### EXTRACTED ENTRIES
(* ===== verification/GgufSpec.v ===== *)
(** * What a GGUF file is

    The format as an encoder: metadata entries and tensor descriptions with
    their bytes, and the layout of the data.  [validate_gguf] accepts exactly
    the files of the format. *)
From S2P Require Import Prelude Text Net Files Gguf.
From Stdlib Require Import Sorting.Sorted.

Local Open Scope string_scope.
Local Open Scope list_scope.
Local Open Scope Z_scope.

(** ** The format *)

Inductive Value : Type :=
| Scalar (type : Z) (bytes : list Z)
| Text (s : string)
| Array (element : Z) (values : list Value).

Definition type_of (v : Value) : Z :=
  match v with Scalar type _ => type | Text _ => 8 | Array _ _ => 9 end.

Definition encode_string (s : string) : list Z := le_bytes 8 (str_len s) ++ bytes_of s.

Fixpoint encode_value (v : Value) : list Z :=
  match v with
  | Scalar _ bytes => bytes
  | Text s => encode_string s
  | Array element values =>
    le_bytes 4 element ++ le_bytes 8 (len values) ++ flat_map encode_value values
  end.

Definition text_ok (s : string) : Prop :=
  str_len s ≤ MAX_STRING_BYTES ∧ utf8_error 0 (bytes_of s) = None.

(** An array of scalars may stand one level deeper than one of texts or arrays. *)
Fixpoint value_ok (levels : nat) (v : Value) : Prop :=
  match levels with
  | O => False
  | Datatypes.S deeper =>
    match v with
    | Scalar type bytes => gguf_fixed_width type = Some (len bytes)
    | Text s => text_ok s
    | Array element values =>
      0 ≤ element < 2 ^ 32 ∧ len values ≤ MAX_GGUF_COUNT
      ∧ Forall (λ v, type_of v = element ∧
          match gguf_fixed_width element with
          | Some width => ∃ bytes, v = Scalar element bytes ∧ len bytes = width
          | None => value_ok deeper v
          end) values
    end
  end.

Abbreviation Entry := (string * Value)%type.
Definition encode_entry (e : Entry) : list Z :=
  encode_string e.1 ++ le_bytes 4 (type_of e.2) ++ encode_value e.2.
Definition entry_ok (e : Entry) : Prop :=
  text_ok e.1 ∧ value_ok (Datatypes.S MAX_ARRAY_DEPTH) e.2.

Record TensorInfo : Type := mkTensorInfo {
  tensor_name : string;
  dimensions : list Z;
  info_kind : Z;
  info_offset : Z;
}.

Definition element_count (t : TensorInfo) : Z := foldr Z.mul 1 (dimensions t).
Definition encode_tensor (t : TensorInfo) : list Z :=
  encode_string (tensor_name t) ++ le_bytes 4 (len (dimensions t))
  ++ mjoin (le_bytes 8 <$> dimensions t) ++ le_bytes 4 (info_kind t) ++ le_bytes 8 (info_offset t).
Definition tensor_ok (t : TensorInfo) : Prop :=
  text_ok (tensor_name t) ∧ 1 ≤ len (dimensions t) ≤ 4
  ∧ Forall (λ d, 0 < d < 2 ^ 64) (dimensions t) ∧ element_count t < 2 ^ 64
  ∧ 0 ≤ info_kind t < 2 ^ 32 ∧ 0 ≤ info_offset t < 2 ^ 64.

Record GgufFile : Type := mkGgufFile {
  version : Z;
  metadata : list Entry;
  tensors : list TensorInfo;
}.

Definition encode_gguf (g : GgufFile) : list Z :=
  bytes_of "GGUF" ++ le_bytes 4 (version g) ++ le_bytes 8 (len (tensors g))
  ++ le_bytes 8 (len (metadata g)) ++ mjoin (encode_entry <$> metadata g)
  ++ mjoin (encode_tensor <$> tensors g).

(** The alignments the metadata gives; the last one counts. *)
Definition alignments (l : list Entry) : list Z :=
  omap (λ e : Entry, if String.eqb e.1 "general.alignment" then
          match e.2 with
          | Scalar type bytes => if type =? 4 then Some (little_endian_to_Z 8 bytes) else None
          | _ => None
          end else None) l.
Definition alignment_of (l : list Entry) : Z := default 32 (last (alignments l)).
Definition alignment_ok (a : Z) : Prop := is_power_of_two a = true ∧ a ≤ 4096.

Definition named (key : string) (l : list Entry) : list Value :=
  snd <$> List.filter (λ e, String.eqb e.1 key) l.

(** A key that stands at most once, with a 16-bit number. *)
Definition one_u16 (key : string) (l : list Entry) (o : option Z) : Prop :=
  match named key l with
  | [] => o = None
  | [v] => ∃ bytes, v = Scalar 2 bytes ∧ o = Some (little_endian_to_Z 8 bytes)
  | _ => False
  end.

(** What the file says about the package it is a part of. *)
Definition split_of (l : list Entry) (split : option GgufSplitInfo) : Prop :=
  ∃ index count, one_u16 "split.no" l index ∧ one_u16 "split.count" l count ∧
    match index, count with
    | None, None => split = None
    | Some i, Some n =>
      i = 0 ∧ 0 ≤ n ≤ 1 ∧ split = None ∨ i < n ∧ 1 < n ∧ split = Some (mkSplitInfo i n)
    | _, _ => False
    end.

Definition gguf_ok (g : GgufFile) : Prop :=
  1 ≤ version g ≤ 3 ∧ 1 ≤ len (tensors g) ≤ MAX_GGUF_COUNT
  ∧ len (metadata g) ≤ MAX_GGUF_COUNT ∧ Forall entry_ok (metadata g)
  ∧ Forall alignment_ok (alignments (metadata g)) ∧ Forall tensor_ok (tensors g).

(** The data begins at the next multiple of the alignment. *)
Definition data_start (g : GgufFile) : Z :=
  let a := alignment_of (metadata g) in (len (encode_gguf g) + (a - 1)) / a * a.

(** The part of the data a tensor occupies. *)
Definition occupies (t : TensorInfo) (r : Z * Z) : Prop :=
  ∃ block bytes, ggml_block (info_kind t) = Some (block, bytes) ∧ (block | element_count t)
    ∧ r = (info_offset t, info_offset t + element_count t / block * bytes).
Definition disjoint_ranges (r r' : Z * Z) : Prop := r.2 ≤ r'.1 ∨ r'.2 ≤ r.1.

Definition layout_ok (g : GgufFile) (file_size : Z) : Prop :=
  data_start g < file_size
  ∧ ∃ ranges, Forall2 occupies (tensors g) ranges
      ∧ Forall (λ r, (alignment_of (metadata g) | r.1) ∧ r.2 ≤ file_size - data_start g) ranges
      ∧ StronglySorted disjoint_ranges ranges.

(** ** Values *)

Lemma utf8_text bytes s :
  Forall is_byte bytes →
  from_utf8 bytes = Ok s ↔ utf8_error 0 (bytes_of s) = None ∧ bytes = bytes_of s.
Proof.
  intros Hb. unfold from_utf8. split.
  - destruct (utf8_error 0 bytes) eqn:E; [done|]. intros [= <-].
    by rewrite bytes_of_string_of_bytes.
  - intros [H ->]. by rewrite H, string_of_bytes_of.
Qed.

Lemma len_bytes_of s : len (bytes_of s) = str_len s.
Proof. unfold len, str_len. f_equal. by induction s; simpl; congruence. Qed.

Lemma read_u16_parses : parses (invalid_gguf_io read_u16) (λ v w, 0 ≤ v < 2 ^ 16 ∧ w = le_bytes 2 v).
Proof. by apply parses_map_err, (parses_uint 2). Qed.
Lemma read_u32_parses : parses (invalid_gguf_io read_u32) (λ v w, 0 ≤ v < 2 ^ 32 ∧ w = le_bytes 4 v).
Proof. by apply parses_map_err, (parses_uint 4). Qed.
Lemma read_u64_parses : parses (invalid_gguf_io read_u64) (λ v w, 0 ≤ v < 2 ^ 64 ∧ w = le_bytes 8 v).
Proof. by apply parses_map_err, (parses_uint 8). Qed.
######
WORK TASK: An exact transcription of all the material above is the expected answer.

ANSWER AREA:
(* ===== verification/GgufSpec.v ===== *)
(** * What a GGUF file is

    The format as an encoder: metadata entries and tensor descriptions with
    their bytes, and the layout of the data.  [validate_gguf] accepts exactly
    the files of the format. *)
From S2P Require Import Prelude Text Net Files Gguf.
From Stdlib Require Import Sorting.Sorted.

Local Open Scope string_scope.
Local Open Scope list_scope.
Local Open Scope Z_scope.

(** ** The format *)

Inductive Value : Type :=
| Scalar (type : Z) (bytes : list Z)
| Text (s : string)
| Array (element : Z) (values : list Value).

Definition type_of (v : Value) : Z :=
  match v with Scalar type _ => type | Text _ => 8 | Array _ _ => 9 end.

Definition encode_string (s : string) : list Z := le_bytes 8 (str_len s) ++ bytes_of s.

Fixpoint encode_value (v : Value) : list Z :=
  match v with
  | Scalar _ bytes => bytes
  | Text s => encode_string s
  | Array element values =>
    le_bytes 4 element ++ le_bytes 8 (len values) ++ flat_map encode_value values
  end.

Definition text_ok (s : string) : Prop :=
  str_len s ≤ MAX_STRING_BYTES ∧ utf8_error 0 (bytes_of s) = None.

(** An array of scalars may stand one level deeper than one of texts or arrays. *)
Fixpoint value_ok (levels : nat) (v : Value) : Prop :=
  match levels with
  | O => False
  | Datatypes.S deeper =>
    match v with
    | Scalar type bytes => gguf_fixed_width type = Some (len bytes)
    | Text s => text_ok s
    | Array element values =>
      0 ≤ element < 2 ^ 32 ∧ len values ≤ MAX_GGUF_COUNT
      ∧ Forall (λ v, type_of v = element ∧
          match gguf_fixed_width element with
          | Some width => ∃ bytes, v = Scalar element bytes ∧ len bytes = width
          | None => value_ok deeper v
          end) values
    end
  end.

Abbreviation Entry := (string * Value)%type.
Definition encode_entry (e : Entry) : list Z :=
  encode_string e.1 ++ le_bytes 4 (type_of e.2) ++ encode_value e.2.
Definition entry_ok (e : Entry) : Prop :=
  text_ok e.1 ∧ value_ok (Datatypes.S MAX_ARRAY_DEPTH) e.2.

Record TensorInfo : Type := mkTensorInfo {
  tensor_name : string;
  dimensions : list Z;
  info_kind : Z;
  info_offset : Z;
}.

Definition element_count (t : TensorInfo) : Z := foldr Z.mul 1 (dimensions t).
Definition encode_tensor (t : TensorInfo) : list Z :=
  encode_string (tensor_name t) ++ le_bytes 4 (len (dimensions t))
  ++ mjoin (le_bytes 8 <$> dimensions t) ++ le_bytes 4 (info_kind t) ++ le_bytes 8 (info_offset t).
Definition tensor_ok (t : TensorInfo) : Prop :=
  text_ok (tensor_name t) ∧ 1 ≤ len (dimensions t) ≤ 4
  ∧ Forall (λ d, 0 < d < 2 ^ 64) (dimensions t) ∧ element_count t < 2 ^ 64
  ∧ 0 ≤ info_kind t < 2 ^ 32 ∧ 0 ≤ info_offset t < 2 ^ 64.

Record GgufFile : Type := mkGgufFile {
  version : Z;
  metadata : list Entry;
  tensors : list TensorInfo;
}.

Definition encode_gguf (g : GgufFile) : list Z :=
  bytes_of "GGUF" ++ le_bytes 4 (version g) ++ le_bytes 8 (len (tensors g))
  ++ le_bytes 8 (len (metadata g)) ++ mjoin (encode_entry <$> metadata g)
  ++ mjoin (encode_tensor <$> tensors g).

(** The alignments the metadata gives; the last one counts. *)
Definition alignments (l : list Entry) : list Z :=
  omap (λ e : Entry, if String.eqb e.1 "general.alignment" then
          match e.2 with
          | Scalar type bytes => if type =? 4 then Some (little_endian_to_Z 8 bytes) else None
          | _ => None
          end else None) l.
Definition alignment_of (l : list Entry) : Z := default 32 (last (alignments l)).
Definition alignment_ok (a : Z) : Prop := is_power_of_two a = true ∧ a ≤ 4096.

Definition named (key : string) (l : list Entry) : list Value :=
  snd <$> List.filter (λ e, String.eqb e.1 key) l.

(** A key that stands at most once, with a 16-bit number. *)
Definition one_u16 (key : string) (l : list Entry) (o : option Z) : Prop :=
  match named key l with
  | [] => o = None
  | [v] => ∃ bytes, v = Scalar 2 bytes ∧ o = Some (little_endian_to_Z 8 bytes)
  | _ => False
  end.

(** What the file says about the package it is a part of. *)
Definition split_of (l : list Entry) (split : option GgufSplitInfo) : Prop :=
  ∃ index count, one_u16 "split.no" l index ∧ one_u16 "split.count" l count ∧
    match index, count with
    | None, None => split = None
    | Some i, Some n =>
      i = 0 ∧ 0 ≤ n ≤ 1 ∧ split = None ∨ i < n ∧ 1 < n ∧ split = Some (mkSplitInfo i n)
    | _, _ => False
    end.

Definition gguf_ok (g : GgufFile) : Prop :=
  1 ≤ version g ≤ 3 ∧ 1 ≤ len (tensors g) ≤ MAX_GGUF_COUNT
  ∧ len (metadata g) ≤ MAX_GGUF_COUNT ∧ Forall entry_ok (metadata g)
  ∧ Forall alignment_ok (alignments (metadata g)) ∧ Forall tensor_ok (tensors g).

(** The data begins at the next multiple of the alignment. *)
Definition data_start (g : GgufFile) : Z :=
  let a := alignment_of (metadata g) in (len (encode_gguf g) + (a - 1)) / a * a.

(** The part of the data a tensor occupies. *)
Definition occupies (t : TensorInfo) (r : Z * Z) : Prop :=
  ∃ block bytes, ggml_block (info_kind t) = Some (block, bytes) ∧ (block | element_count t)
    ∧ r = (info_offset t, info_offset t + element_count t / block * bytes).
Definition disjoint_ranges (r r' : Z * Z) : Prop := r.2 ≤ r'.1 ∨ r'.2 ≤ r.1.

Definition layout_ok (g : GgufFile) (file_size : Z) : Prop :=
  data_start g < file_size
  ∧ ∃ ranges, Forall2 occupies (tensors g) ranges
      ∧ Forall (λ r, (alignment_of (metadata g) | r.1) ∧ r.2 ≤ file_size - data_start g) ranges
      ∧ StronglySorted disjoint_ranges ranges.

(** ** Values *)

Lemma utf8_text bytes s :
  Forall is_byte bytes →
  from_utf8 bytes = Ok s ↔ utf8_error 0 (bytes_of s) = None ∧ bytes = bytes_of s.
Proof.
  intros Hb. unfold from_utf8. split.
  - destruct (utf8_error 0 bytes) eqn:E; [done|]. intros [= <-].
    by rewrite bytes_of_string_of_bytes.
  - intros [H ->]. by rewrite H, string_of_bytes_of.
Qed.

Lemma len_bytes_of s : len (bytes_of s) = str_len s.
Proof. unfold len, str_len. f_equal. by induction s; simpl; congruence. Qed.

Lemma read_u16_parses : parses (invalid_gguf_io read_u16) (λ v w, 0 ≤ v < 2 ^ 16 ∧ w = le_bytes 2 v).
Proof. by apply parses_map_err, (parses_uint 2). Qed.
Lemma read_u32_parses : parses (invalid_gguf_io read_u32) (λ v w, 0 ≤ v < 2 ^ 32 ∧ w = le_bytes 4 v).
Proof. by apply parses_map_err, (parses_uint 4). Qed.
Lemma read_u64_parses : parses (invalid_gguf_io read_u64) (λ v w, 0 ≤ v < 2 ^ 64 ∧ w = le_bytes 8 v).
Proof. by apply parses_map_err, (parses_uint 8). Qed.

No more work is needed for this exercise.